Agora é possível entender que o conceito geral da SBV não é complexo: avaliar a assistência e recompensar as melhores entregas, incentivando crescimento destes serviços ou profissionais. Complexa é sua implantação. Deve haver mudança de pensamento, mudança na forma de encarar a prestação de serviço. Não há resultado financeiro a curto prazo como atrativo. Ao contrário, no início pode ser necessário investimento para realizar as bonificações. A economia de custos virá a médio e longo prazos, com adesão das instituições e competição por entrega de valor estabelecida. Portanto, a alta liderança de operadoras ou serviços prestadores de cuidado em saúde precisa apoiar a ideia para que esta nova cultura se estabeleça. Há ajustes sistêmicos e adequação tecnológica necessários à coleta de dados e avaliação de indicadores. Equipes dedicadas e capacitadas devem ser formadas. Troca de informações são fundamentais para que o sistema cresça.

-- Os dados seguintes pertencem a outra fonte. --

(** Four records that differ by rank and name. *)
Definition sample_item (n : Z) (name : string) : json :=
  JDict [ ("rank", JInt n); ("model", JStr name); ("arena score", JInt (1400 - n));
          ("95% CI", JStr "+5/-5"); ("votes", JInt 10); ("organization", JStr "Lab");
          ("license", JStr "MIT") ].

Definition sample_entry (n : Z) (name : string) (score : float) : LeaderboardEntry :=
  {| rank := n; model := name; arena_score := score; ci_95 := "+5/-5"; votes := 10;
     organization := "Lab"; license := "MIT" |}.

Definition four_payload : string :=
  qq "[{'rank':1,'model':'A','arena score':1399,'95% CI':'+5/-5','votes':10,'organization':'Lab','license':'MIT'},{'rank':2,'model':'B','arena score':1398,'95% CI':'+5/-5','votes':10,'organization':'Lab','license':'MIT'},{'rank':3,'model':'C','arena score':1397,'95% CI':'+5/-5','votes':10,'organization':'Lab','license':'MIT'},{'rank':4,'model':'D','arena score':1396,'95% CI':'+5/-5','votes':10,'organization':'Lab','license':'MIT'}]".

Definition four_items : list json :=
  [ sample_item 1 "A"; sample_item 2 "B"; sample_item 3 "C"; sample_item 4 "D" ].

Definition four_entries : list LeaderboardEntry :=
  [ sample_entry 1 "A" score_1399; sample_entry 2 "B" score_1398;
    sample_entry 3 "C" score_1397; sample_entry 4 "D" score_1396 ].

(** A record with two keys that belong to no field. *)
Definition extra_record : dict json :=
  [ ("url", JStr "https://example.org"); ("rank", JInt 3); ("model", JStr "M");
    ("arena score", JFloat score_1250_5); ("95% CI", JStr "+4/-4");
    ("votes", JInt 12); ("organization", JStr "Org"); ("license", JStr "MIT");
    ("Knowledge Cutoff", JNull) ].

Não há, entretanto, dúvida quanto à necessidade e aos benefícios da implantação da Saúde Baseada em Valor. O sistema de saúde só se manterá com mudanças drásticas na forma de pagamento e a SBV dá a base para esta estruturação.
Apesar de tudo, o horizonte não é totalmente desfavorável. O tema aparece cada vez mais em fóruns diversos. A teoria, entretanto, se esgotou. Não há mais novidades a serem apresentadas. O movimento agora deve ser de conscientização de mais instituições, para que as iniciativas pontuais identificadas se disseminem. O caminho é começar pequeno, planejando grande. Começar com um prestador ou com um procedimento específico. Com poucos indicadores, essenciais, que possam ser monitorados e gerenciados, levando a ações concretas. A expansão virá conforme as iniciativas amadureçam e se incorporem às rotinas. O importante é começar. Não temos mais tempo. A sustentabilidade do sistema de saúde está em nossas mãos.